WHAT THIS TASK INVOLVES →
Take the listing that follows and copy it precisely.

PROVIDED MATERIAL →
(** * execnet gateway_base: wire format, serializer, unserializer, channels

    A shallow embedding of [src/execnet/gateway_base.py] (Python 3 reading of
    the module: [ISPY3] is true, so [bytes] and [str] are distinct types,
    [load_long] is [load_int] and [load_longlong] is [load_longint]).

    Conventions of the embedding
    - a Python [bytes] object is a [list byte];
    - a Python [str] is the list of its code points;
    - a Python [int] is a [Z]; fixed-width packing is written out;
    - a raised exception is the [inl] branch of a sum;
    - objects that are mutated in place and shared (channels, the factory,
      the transport) live in explicit state records that are threaded
      through the operations. *)

From Stdlib Require Import ZArith NArith List Lia Bool.
From Stdlib.Strings Require Import String Ascii Byte.
From Stdlib Require Import DecimalString DecimalZ DecimalN DecimalPos DecimalNat Decimal.
From stdpp Require Import base option list sorting gmap.

Import ListNotations.
Local Open Scope Z_scope.

(** ** Strings as the opcode builder uses them *)

Module PyStr.

(** [str.upper] on one ASCII character. *)
Definition upper_ascii (c : ascii) : ascii :=
  let n := nat_of_ascii c in
  if ((97 <=? n)%nat && (n <=? 122)%nat)%bool then ascii_of_nat (n - 32) else c.

(** [s.upper()] *)
Fixpoint upper (s : string) : string :=
  match s with
  | EmptyString => EmptyString
  | String c s' => String (upper_ascii c) (upper s')
  end.

(** [s.startswith(p)] *)
Definition startswith (p s : string) : bool := String.prefix p s.

(** [s[n:]] *)
Fixpoint drop (n : nat) (s : string) : string :=
  match n, s with
  | O, _ => s
  | S n', String _ s' => drop n' s'
  | S _, EmptyString => EmptyString
  end.

(** Python compares [str] values lexicographically by code point. *)
Definition le (s1 s2 : string) : Prop := String.leb s1 s2 = true.

End PyStr.

#[global] Instance byte_eq_decision : EqDecision byte := Byte.byte_eq_dec.

(** ** Python values that travel over the wire *)

(** The objects the serializer can be handed.  [VFloat] carries the IEEE-754
    binary64 image of the float (what [struct.pack("!d", f)] lays out, as a
    number below 2^64); [VStr] carries code points; [VDict], [VSet] and
    [VFrozenset] carry their entries in iteration order; [VChannel] is a
    [Channel] object, of which only the immutable [id] is ever serialized;
    [VRemoteError] is a [RemoteError] instance; [VObject] is an instance of
    any other class, named by [type(obj).__name__]. *)
Unset Elimination Schemes.
Inductive value : Type :=
| VNone
| VBool (b : bool)
| VInt (i : Z)
| VFloat (bits : N)
| VBytes (s : list byte)
| VStr (s : list N)
| VList (l : list value)
| VDict (d : list (value * value))
| VTuple (l : list value)
| VSet (l : list value)
| VFrozenset (l : list value)
| VChannel (id : Z)
| VRemoteError (formatted : value)
| VObject (tp : string).
Set Elimination Schemes.

(** Induction through the nested lists. *)
Section value_induction.
Variable P : value -> Prop.
Hypothesis HNone : P VNone.
Hypothesis HBool : forall b, P (VBool b).
Hypothesis HInt : forall i, P (VInt i).
Hypothesis HFloat : forall f, P (VFloat f).
Hypothesis HBytes : forall s, P (VBytes s).
Hypothesis HStr : forall s, P (VStr s).
Hypothesis HList : forall l, Forall P l -> P (VList l).
Hypothesis HDict : forall d, Forall (fun kv => P (fst kv) /\ P (snd kv)) d -> P (VDict d).
Hypothesis HTuple : forall l, Forall P l -> P (VTuple l).
Hypothesis HSet : forall l, Forall P l -> P (VSet l).
Hypothesis HFrozenset : forall l, Forall P l -> P (VFrozenset l).
Hypothesis HChannel : forall id, P (VChannel id).
Hypothesis HRemoteError : forall v, P v -> P (VRemoteError v).
Hypothesis HObject : forall tp, P (VObject tp).

Fixpoint value_nested_ind (v : value) : P v :=
  let fix go (l : list value) : Forall P l :=
    match l with
    | [] => List.Forall_nil _
    | x :: l' => @List.Forall_cons _ P x l' (value_nested_ind x) (go l')
    end in
  let fix go2 (d : list (value * value))
      : Forall (fun kv => P (fst kv) /\ P (snd kv)) d :=
    match d with
    | [] => List.Forall_nil _
    | (k, x) :: d' =>
        @List.Forall_cons _ (fun kv => P (fst kv) /\ P (snd kv)) (k, x) d'
          (conj (value_nested_ind k) (value_nested_ind x)) (go2 d')
    end in
  match v with
  | VNone => HNone
  | VBool b => HBool b
  | VInt i => HInt i
  | VFloat f => HFloat f
  | VBytes s => HBytes s
  | VStr s => HStr s
  | VList l => HList l (go l)
  | VDict d => HDict d (go2 d)
  | VTuple l => HTuple l (go l)
  | VSet l => HSet l (go l)
  | VFrozenset l => HFrozenset l (go l)
  | VChannel id => HChannel id
  | VRemoteError e => HRemoteError e (value_nested_ind e)
  | VObject tp => HObject tp
  end.
End value_induction.

(** ** Exceptions *)

(** The exception classes that the modelled code raises or lets through.
    [Raised v] is [raise v] for an exception object held as a value (a
    [RemoteError] instance); [CallbackError] is whatever a user callback
    raised; [TimeoutError] is the module's subclass of [IOError]; [_Stop] is
    the private exception by which [load_stop] ends [Unserializer.load]. *)
Inductive exn : Type :=
| SerializationError (msg : string)
| UnserializationError (msg : string)
| EOFError (msg : string)
| IOError (msg : string)
| TimeoutError (msg : string)
| ValueError (msg : string)
| TypeError (msg : string)
| IndexError (msg : string)
| KeyError (msg : string)
| AttributeError (msg : string)
| AssertionError (msg : string)
| struct_error (msg : string)
| UnicodeDecodeError (msg : string)
| Raised (v : value)
| CallbackError (msg : string)
| ReferenceError (msg : string)
| _Stop.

RESULT OF THE TASK →
(** * execnet gateway_base: wire format, serializer, unserializer, channels

    A shallow embedding of [src/execnet/gateway_base.py] (Python 3 reading of
    the module: [ISPY3] is true, so [bytes] and [str] are distinct types,
    [load_long] is [load_int] and [load_longlong] is [load_longint]).

    Conventions of the embedding
    - a Python [bytes] object is a [list byte];
    - a Python [str] is the list of its code points;
    - a Python [int] is a [Z]; fixed-width packing is written out;
    - a raised exception is the [inl] branch of a sum;
    - objects that are mutated in place and shared (channels, the factory,
      the transport) live in explicit state records that are threaded
      through the operations. *)

From Stdlib Require Import ZArith NArith List Lia Bool.
From Stdlib.Strings Require Import String Ascii Byte.
From Stdlib Require Import DecimalString DecimalZ DecimalN DecimalPos DecimalNat Decimal.
From stdpp Require Import base option list sorting gmap.

Import ListNotations.
Local Open Scope Z_scope.

(** ** Strings as the opcode builder uses them *)

Module PyStr.

(** [str.upper] on one ASCII character. *)
Definition upper_ascii (c : ascii) : ascii :=
  let n := nat_of_ascii c in
  if ((97 <=? n)%nat && (n <=? 122)%nat)%bool then ascii_of_nat (n - 32) else c.

(** [s.upper()] *)
Fixpoint upper (s : string) : string :=
  match s with
  | EmptyString => EmptyString
  | String c s' => String (upper_ascii c) (upper s')
  end.

(** [s.startswith(p)] *)
Definition startswith (p s : string) : bool := String.prefix p s.

(** [s[n:]] *)
Fixpoint drop (n : nat) (s : string) : string :=
  match n, s with
  | O, _ => s
  | S n', String _ s' => drop n' s'
  | S _, EmptyString => EmptyString
  end.

(** Python compares [str] values lexicographically by code point. *)
Definition le (s1 s2 : string) : Prop := String.leb s1 s2 = true.

End PyStr.

#[global] Instance byte_eq_decision : EqDecision byte := Byte.byte_eq_dec.

(** ** Python values that travel over the wire *)

(** The objects the serializer can be handed.  [VFloat] carries the IEEE-754
    binary64 image of the float (what [struct.pack("!d", f)] lays out, as a
    number below 2^64); [VStr] carries code points; [VDict], [VSet] and
    [VFrozenset] carry their entries in iteration order; [VChannel] is a
    [Channel] object, of which only the immutable [id] is ever serialized;
    [VRemoteError] is a [RemoteError] instance; [VObject] is an instance of
    any other class, named by [type(obj).__name__]. *)
Unset Elimination Schemes.
Inductive value : Type :=
| VNone
| VBool (b : bool)
| VInt (i : Z)
| VFloat (bits : N)
| VBytes (s : list byte)
| VStr (s : list N)
| VList (l : list value)
| VDict (d : list (value * value))
| VTuple (l : list value)
| VSet (l : list value)
| VFrozenset (l : list value)
| VChannel (id : Z)
| VRemoteError (formatted : value)
| VObject (tp : string).
Set Elimination Schemes.

(** Induction through the nested lists. *)
Section value_induction.
Variable P : value -> Prop.
Hypothesis HNone : P VNone.
Hypothesis HBool : forall b, P (VBool b).
Hypothesis HInt : forall i, P (VInt i).
Hypothesis HFloat : forall f, P (VFloat f).
Hypothesis HBytes : forall s, P (VBytes s).
Hypothesis HStr : forall s, P (VStr s).
Hypothesis HList : forall l, Forall P l -> P (VList l).
Hypothesis HDict : forall d, Forall (fun kv => P (fst kv) /\ P (snd kv)) d -> P (VDict d).
Hypothesis HTuple : forall l, Forall P l -> P (VTuple l).
Hypothesis HSet : forall l, Forall P l -> P (VSet l).
Hypothesis HFrozenset : forall l, Forall P l -> P (VFrozenset l).
Hypothesis HChannel : forall id, P (VChannel id).
Hypothesis HRemoteError : forall v, P v -> P (VRemoteError v).
Hypothesis HObject : forall tp, P (VObject tp).

Fixpoint value_nested_ind (v : value) : P v :=
  let fix go (l : list value) : Forall P l :=
    match l with
    | [] => List.Forall_nil _
    | x :: l' => @List.Forall_cons _ P x l' (value_nested_ind x) (go l')
    end in
  let fix go2 (d : list (value * value))
      : Forall (fun kv => P (fst kv) /\ P (snd kv)) d :=
    match d with
    | [] => List.Forall_nil _
    | (k, x) :: d' =>
        @List.Forall_cons _ (fun kv => P (fst kv) /\ P (snd kv)) (k, x) d'
          (conj (value_nested_ind k) (value_nested_ind x)) (go2 d')
    end in
  match v with
  | VNone => HNone
  | VBool b => HBool b
  | VInt i => HInt i
  | VFloat f => HFloat f
  | VBytes s => HBytes s
  | VStr s => HStr s
  | VList l => HList l (go l)
  | VDict d => HDict d (go2 d)
  | VTuple l => HTuple l (go l)
  | VSet l => HSet l (go l)
  | VFrozenset l => HFrozenset l (go l)
  | VChannel id => HChannel id
  | VRemoteError e => HRemoteError e (value_nested_ind e)
  | VObject tp => HObject tp
  end.
End value_induction.

(** ** Exceptions *)

(** The exception classes that the modelled code raises or lets through.
    [Raised v] is [raise v] for an exception object held as a value (a
    [RemoteError] instance); [CallbackError] is whatever a user callback
    raised; [TimeoutError] is the module's subclass of [IOError]; [_Stop] is
    the private exception by which [load_stop] ends [Unserializer.load]. *)
Inductive exn : Type :=
| SerializationError (msg : string)
| UnserializationError (msg : string)
| EOFError (msg : string)
| IOError (msg : string)
| TimeoutError (msg : string)
| ValueError (msg : string)
| TypeError (msg : string)
| IndexError (msg : string)
| KeyError (msg : string)
| AttributeError (msg : string)
| AssertionError (msg : string)
| struct_error (msg : string)
| UnicodeDecodeError (msg : string)
| Raised (v : value)
| CallbackError (msg : string)
| ReferenceError (msg : string)
| _Stop.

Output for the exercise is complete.